Übernachten in Hotels / Jugendherbergen / Pensionen: In den grossen Städten findet man immer günstige Pensionen oder Jugendherbergen, die Preise bewegen sich aber deutlich über dem Deutschen Niveau, 40 Euro pro Kopf muss man sicherlich einrechnen. Auf dem Land abseits der Zentren ist man auf das angewiesen was es gibt, was je nach Region ziemlich wenig sein kann! In touristischen Gegenden (gerade an der Küste) ist das natürlich nicht so das Problem, im Landesinnern jedoch schon.

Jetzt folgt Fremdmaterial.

(* ===== verification/Confine.v ===== *)
(** Which nodes a computation may change at all, directories and staging files
    included, under every schedule of failures.  The store's writers change nothing
    outside the store's root (its missing ancestors apart) and never turn an object's
    path into a directory. *)

From S2P Require Import Prelude Error Digest RefRecord Fs FsFacts OwnedTemp Cas Layout Refs.

(** Every node is the old one, or is allowed by [T]. *)
Definition touches (T : path -> option node -> Prop) : relation (gmap path node) :=
  fun fs fs' => forall p, fs' !! p = fs !! p \/ T p (fs' !! p).

#[export] Instance touches_preorder T : PreOrder (touches T).
Proof.
split; [by left|]. intros f1 f2 f3 H1 H2 p. destruct (H2 p) as [E|]; [|by right].
rewrite E. apply H1.
Qed.

Section touches_frames.
Context (T : path -> option node -> Prop).
Abbreviation F := (keeps (on_fs (touches T))).

Definition may_write (p : path) : Prop := forall n, n <> NDir -> T p (Some n).

Lemma touches_insert fs p n : T p (Some n) -> touches T fs (<[p := n]> fs).
Proof. intros H q. rewrite lookup_insert. case_decide as E; [subst; by right|by left]. Qed.

Lemma touches_delete fs p : T p None -> touches T fs (delete p fs).
Proof. intros H q. rewrite lookup_delete. case_decide as E; [subst; by right|by left]. Qed.

Ltac touch_case :=
  intros; cbn; repeat (case_match; simplify_eq/=); try reflexivity;
  first [ by apply touches_insert; auto | by apply touches_delete ].

Lemma sync_touches : F sync.
Proof. apply keeps_sys0; [apply _|]. touch_case. Qed.
Lemma open_read_touches p : F (open_read p).
Proof. apply keeps_sys0; [apply _|]. touch_case. Qed.
Lemma open_directory_touches p : F (open_directory p).
Proof. apply keeps_sys0; [apply _|]. touch_case. Qed.
Lemma read_touches p : F (read p).
Proof. apply keeps_sys0; [apply _|]. touch_case. Qed.
Lemma read_dir_touches p : F (read_dir p).
Proof. apply keeps_sys0; [apply _|]. touch_case. Qed.

Lemma mkdir_touches p : T p (Some NDir) -> F (mkdir p).
Proof. intros Hp. apply keeps_sys0; [apply _|]. touch_case. Qed.
Lemma remove_dir_touches p : T p None -> F (remove_dir p).
Proof. intros Hp. apply keeps_sys0; [apply _|]. touch_case. Qed.
Lemma remove_file_touches p : T p None -> F (remove_file p).
Proof. intros Hp. apply keeps_sys0; [apply _|]. touch_case. Qed.
Lemma file_create_touches p : may_write p -> F (file_create p).
Proof. intros Hp. apply keeps_sys0; [apply _|]. touch_case. Qed.
Lemma open_create_touches p : may_write p -> F (open_create p).
Proof. intros Hp. apply keeps_sys0; [apply _|]. touch_case. Qed.
Lemma set_permissions_touches p m : may_write p -> F (set_permissions p m).
Proof. intros Hp. apply keeps_sys0; [apply _|]. touch_case. Qed.

Lemma append_at_touches fs p d : may_write p -> touches T fs (append_at p d fs).
Proof. intros Hp. unfold append_at. touch_case. Qed.
Lemma write_all_touches p d : may_write p -> F (write_all p d).
Proof. intros Hp. apply keeps_sys; [apply _|intros; by apply append_at_touches..]. Qed.
Lemma copy_file_touches a b : may_write b -> F (copy_file a b).
Proof. intros Hb. apply keeps_sys; [apply _|touch_case|touch_case]. Qed.
Lemma clone_into_touches a b : may_write b -> F (clone_into a b).
Proof.
intros Hb. apply keeps_sys0; [apply _|]. intros fs. cbn. case_match; cbn; [|reflexivity].
by apply append_at_touches.
Qed.

Lemma rename_touches a b : T a None -> may_write b -> F (rename a b).
Proof.
intros Ha Hb. apply keeps_sys0; [apply _|]. intros fs. cbn.
repeat (case_match; simplify_eq/=); try reflexivity;
  (etrans; [by apply (touches_delete _ a)|]; apply touches_insert; by apply Hb).
Qed.

Lemma create_dir_all_touches p : (forall q, q `prefix_of` p -> T q (Some NDir)) -> F (create_dir_all p).
Proof.
intros Hp. unfold create_dir_all.
assert (forall rest base, base ++ rest `prefix_of` p -> F (mkdir_below base rest)) as H.
{ induction rest as [|c rest IH]; intros base Hb; cbn [mkdir_below].
  - apply keeps_ret, _.
  - assert (F (mkdir (base ++ [c]))) as Hm.
    { apply mkdir_touches, Hp. etrans; [|exact Hb]. rewrite (cons_middle c base rest), app_assoc. by apply prefix_app_r. }
    solve_keeps. apply IH. by rewrite <- app_assoc. }
by apply (H p []).
Qed.

End touches_frames.

#[export] Hint Resolve sync_touches open_read_touches open_directory_touches read_touches read_dir_touches
  mkdir_touches remove_dir_touches remove_file_touches file_create_touches open_create_touches
  set_permissions_touches write_all_touches copy_file_touches clone_into_touches rename_touches : keeps.

(** * The store's zone *)

Definition zone (root : path) (p : path) (n : option node) : Prop :=
  (root `prefix_of` p \/ p `prefix_of` root) /\
  (n = Some NDir -> forall d, p <> object_path root d).

Abbreviation confined root := (keeps (on_fs (touches (zone root)))).

Section confined.
Context (root : path) (Hroot : tmp_path root = false).

Lemma zone_write q : may_write (zone root) (root ++ q).
Proof. intros n Hn. split; [left; by apply prefix_app_r|congruence]. Qed.

Lemma zone_delete q : zone root (root ++ q) None.
Proof. split; [left; by apply prefix_app_r|done]. Qed.

Lemma zone_private q c r : private_name c = true -> zone root (root ++ q ++ c :: r) (Some NDir).
Proof.
intros Hc. split; [left; by apply prefix_app_r|]. intros _ d E.
pose proof (object_path_tmp root d Hroot) as Ht. rewrite <- E in Ht.
rewrite !tmp_path_app in Ht. simpl in Ht. rewrite Hc in Ht. by rewrite !orb_true_r in Ht.
Qed.

(** Directories of the store that are not at the depth of the objects, or are in
    another plane. *)
Lemma zone_dirs q p :
  (forall q', q' `prefix_of` q -> forall d, root ++ q' <> object_path root d) ->
  p `prefix_of` root ++ q -> zone root p (Some NDir).
Proof.
intros Hq Hp. apply prefix_root_cases in Hp as [Hp|(q' & -> & Hq')].
- split; [by right|]. intros _ d ->. apply prefix_length in Hp. unfold object_path in Hp.
  rewrite sharded_slot, length_app in Hp. simpl in Hp. lia.
- split; [left; by apply prefix_app_r|]. intros _. by apply Hq.
Qed.

Lemma zone_shard plane d p : p `prefix_of` shard_dir root plane d -> zone root p (Some NDir).
Proof.
apply zone_dirs. intros q' Hq' d' E. unfold object_path in E. rewrite sharded_slot in E.
apply app_inv_head in E as ->. apply prefix_length in Hq'. simpl in Hq'. lia.
Qed.

Lemma zone_log key p : p `prefix_of` refs_log_dir root key -> zone root p (Some NDir).
Proof.
unfold refs_log_dir. rewrite sharded_slot. apply zone_dirs. intros q' [r Hq'] d' E.
unfold object_path in E. rewrite sharded_slot in E. apply app_inv_head in E as ->. done.
Qed.

Lemma reserve_confined n q hint : confined root (reserve n (root ++ q) hint).
Proof.
induction n as [|n IH]; cbn [reserve]; [apply keeps_throw, _|]. intros w.
cbv [mbind IO_mbind next_candidate try_].
set (w1 := mkWorld _ _ _ _).
assert (confined root (mkdir ((root ++ q) ++ [tmp_name (w_pid w) hint (w_next w)]))) as Hm.
{ apply mkdir_touches. rewrite <- app_assoc. apply zone_private, tmp_name_private. }
specialize (Hm w1). destruct (mkdir _ w1) as [[[]|e|] w2]; [exact Hm| |exact Hm].
case_bool_decide; [|exact Hm]. etrans; [exact Hm|]. apply IH.
Qed.

Lemma drop_temp_confined q : confined root (drop_temp (root ++ q)).
Proof.
unfold drop_temp, payload. rewrite <- app_assoc.
pose proof (zone_delete (q ++ [str "payload"])). pose proof (zone_delete q). solve_keeps.
Qed.

Lemma with_temp_confined {A : Type} q hint (body : path -> IO A) :
  (forall c, private_name c = true -> confined root (body (root ++ q ++ [c; str "payload"]))) ->
  confined root (with_temp (root ++ q) hint body).
Proof.
intros Hb w. unfold with_temp, owned_temp_new. cbv [mbind IO_mbind].
pose proof (reserve_confined ATTEMPTS q hint w) as Hr.
destruct (reserve ATTEMPTS (root ++ q) hint w) as [[dir|e|] w1] eqn:E; [|done..].
apply reserve_dir in E as (c & -> & Hc). etrans; [exact Hr|].
apply keeps_finally; [apply _| |].
- unfold payload. rewrite <- !app_assoc. by apply Hb.
- rewrite <- app_assoc. apply drop_temp_confined.
Qed.

Lemma atomic_write_confined q c data :
  (forall p, p `prefix_of` root ++ q -> zone root p (Some NDir)) ->
  confined root (atomic_write (root ++ q) (root ++ q ++ [c]) data).
Proof.
intros Hz. unfold atomic_write. solve_keeps; [by apply create_dir_all_touches|].
apply with_temp_confined. intros t Ht. unfold write_staged, fsync_dir.
pose proof (zone_write (q ++ [t; str "payload"])). pose proof (zone_delete (q ++ [t; str "payload"])).
pose proof (zone_write (q ++ [c])). solve_keeps.
Qed.

Lemma write_guard_confined : confined root (write_guard root).
Proof. pose proof (zone_write [GC_LOCK]). unfold write_guard, gc_lock_file, gc_lock_path. solve_keeps. Qed.
Lemma gc_guard_confined : confined root (gc_guard root).
Proof. apply write_guard_confined. Qed.

End confined.

#[export] Hint Resolve write_guard_confined gc_guard_confined : keeps.

Section store_confined.
Context `{B3 : Blake3} (root : path) (Hroot : tmp_path root = false).

Lemma shard_dir_slot plane d : shard_dir root plane d = root ++ [plane; (shard_parts (to_hex d)).1].
Proof. done. Qed.

Lemma plane_write_confined plane d data :
  confined root (atomic_write (shard_dir root plane d) (sharded root plane d) data).
Proof.
rewrite sharded_slot. apply atomic_write_confined; [done|]. apply zone_shard.
Qed.

Lemma cow_or_copy_confined src q rung : confined root (cow_or_copy src (root ++ q) rung).
Proof.
pose proof (zone_write root q). pose proof (zone_delete root q).
unfold cow_or_copy, try_cow_at_rung, cow_reflink, cow_copy_range. solve_keeps.
Qed.

Lemma object_write d : may_write (zone root) (object_path root d).
Proof. unfold object_path. rewrite sharded_slot. apply zone_write. Qed.

Lemma put_bytes_confined bs : confined root (put_bytes root bs).
Proof.
pose proof (object_write (of_bytes bs)). unfold put_bytes. solve_keeps.
- by apply create_dir_all_touches, zone_shard.
- rewrite shard_dir_slot. apply with_temp_confined; [done|]. intros t Ht. unfold write_staged, fsync_dir, set_mode.
  pose proof (zone_write root ([str "objects"; (shard_parts (to_hex (of_bytes bs))).1] ++ [t; str "payload"])).
  pose proof (zone_delete root ([str "objects"; (shard_parts (to_hex (of_bytes bs))).1] ++ [t; str "payload"])).
  solve_keeps.
Qed.

Lemma ingest_file_confined src rung : confined root (ingest_file root src rung).
Proof.
unfold ingest_file, of_file. solve_keeps.
- by apply create_dir_all_touches, zone_shard.
- match goal with |- context [shard_dir root _ ?d] => set (d0 := d) end.
  pose proof (object_write d0). rewrite shard_dir_slot.
  apply with_temp_confined; [done|]. intros t Ht.
  unfold finish_ingest, verify_publish, of_file, fsync_dir, set_mode.
  pose proof (zone_write root ([str "objects"; (shard_parts (to_hex d0)).1] ++ [t; str "payload"])).
  pose proof (zone_delete root ([str "objects"; (shard_parts (to_hex d0)).1] ++ [t; str "payload"])).
  pose proof (cow_or_copy_confined src ([str "objects"; (shard_parts (to_hex d0)).1] ++ [t; str "payload"]) rung).
  solve_keeps.
Qed.

Lemma ref_get_confined name : confined root (ref_get root name).
Proof. unfold ref_get. solve_keeps. Qed.

Lemma ref_put_confined rec : confined root (ref_put root rec).
Proof.
unfold ref_put, next_index. solve_keeps; try (by apply plane_write_confined).
all: unfold refs_log_dir; rewrite sharded_slot, <- app_assoc; apply atomic_write_confined; [done|];
  intros p Hp; eapply zone_log; unfold refs_log_dir; by rewrite sharded_slot.
Qed.

End store_confined.

#[export] Hint Resolve put_bytes_confined ingest_file_confined ref_get_confined ref_put_confined : keeps.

Hat man die Zeit einen Urlaub zu planen ist es unablässig vorher zu schauen wo man in der Zielregion nächtigen kann ... Verbreiteter als Hotels sind wohl Ferienhäuser welche man mieten kann. Meist an kleinen Seen abseits der Zivilisation gelegen, bieten diese natürlich unheimlich Potential zu entspannen.

Nicht zuletzt gibt es auf den meisten grösseren Campingplätzen "Cabins" welche man mieten kann.

 

Wetter: Wie in allen nordischen Ländern kann das Wetter in Finnland gerne einmal verrückt spielen. Gute Regenklamotten sind also unerlässlich und ein Pullover mit dabei zu haben hat auch noch nie geschadet. Angeblich sollen die Klimatischen Bedingungen im Landesinnern beständiger sein als an der Küste, was sich jedoch bei unseren Reisen nicht bewahrheitet hat. Vielleicht liegt es ja auch an der Jahreszeit, denn wir hatten sowohl an der Küste wie auch im Landesinneren wechselhaftes Wetter.
Geografisch ist Finnland eher Flach, einzig im Norden und Nordosten gibt es Erhebungen die man fast schon als Berg bezeichnen könnte. Je weiter nördlich desto grösser und zahlreicher werden diese. Im Rest des Landes gibt es aber trotzdem immer mal wieder kleine Hügelketten, nicht hoch aber einfach nur platt ist es auch nicht. Obwohl die geografischen Verhältnisse im Land eine genaue Wetterprognose erlauben müssten ist dies leider nicht der Fall, Regen bei angekündigter Sonne und umgekehrt - alles schon erlebt.

 

Reise nach Finnland: Vom "Festland" aus ist Finnland lediglich im Hohen Norden oder über Russland trockenen Fusses zu erreichen, ansonsten mit dem Schiff oder dem Flugzeug.

Mehrere Fährgesellschaften buhlen um die Überfahrt von Schweden und Finnland. Da diese auf Masse ausgelegt sind, schlägt ein Ticket für Auto und Besitzer mit ca. 30€ zu buche. Wer ein direktes Ticket nach Deutschland haben möchte, wo unter anderem die Häfen von Rostock oder Travemünde angefahren wird, muss jedoch schon etwas mehr einkalkulieren, da diese Verbindungen immer über 24h dauern und mit einer Kabinenmiete verbunden sind (Ausnahme, ab Travemünde gibt’s Ruhesessel, ob diese für die Nacht – Tag – Nacht fahrt aber geeignet sind, wir denken nicht).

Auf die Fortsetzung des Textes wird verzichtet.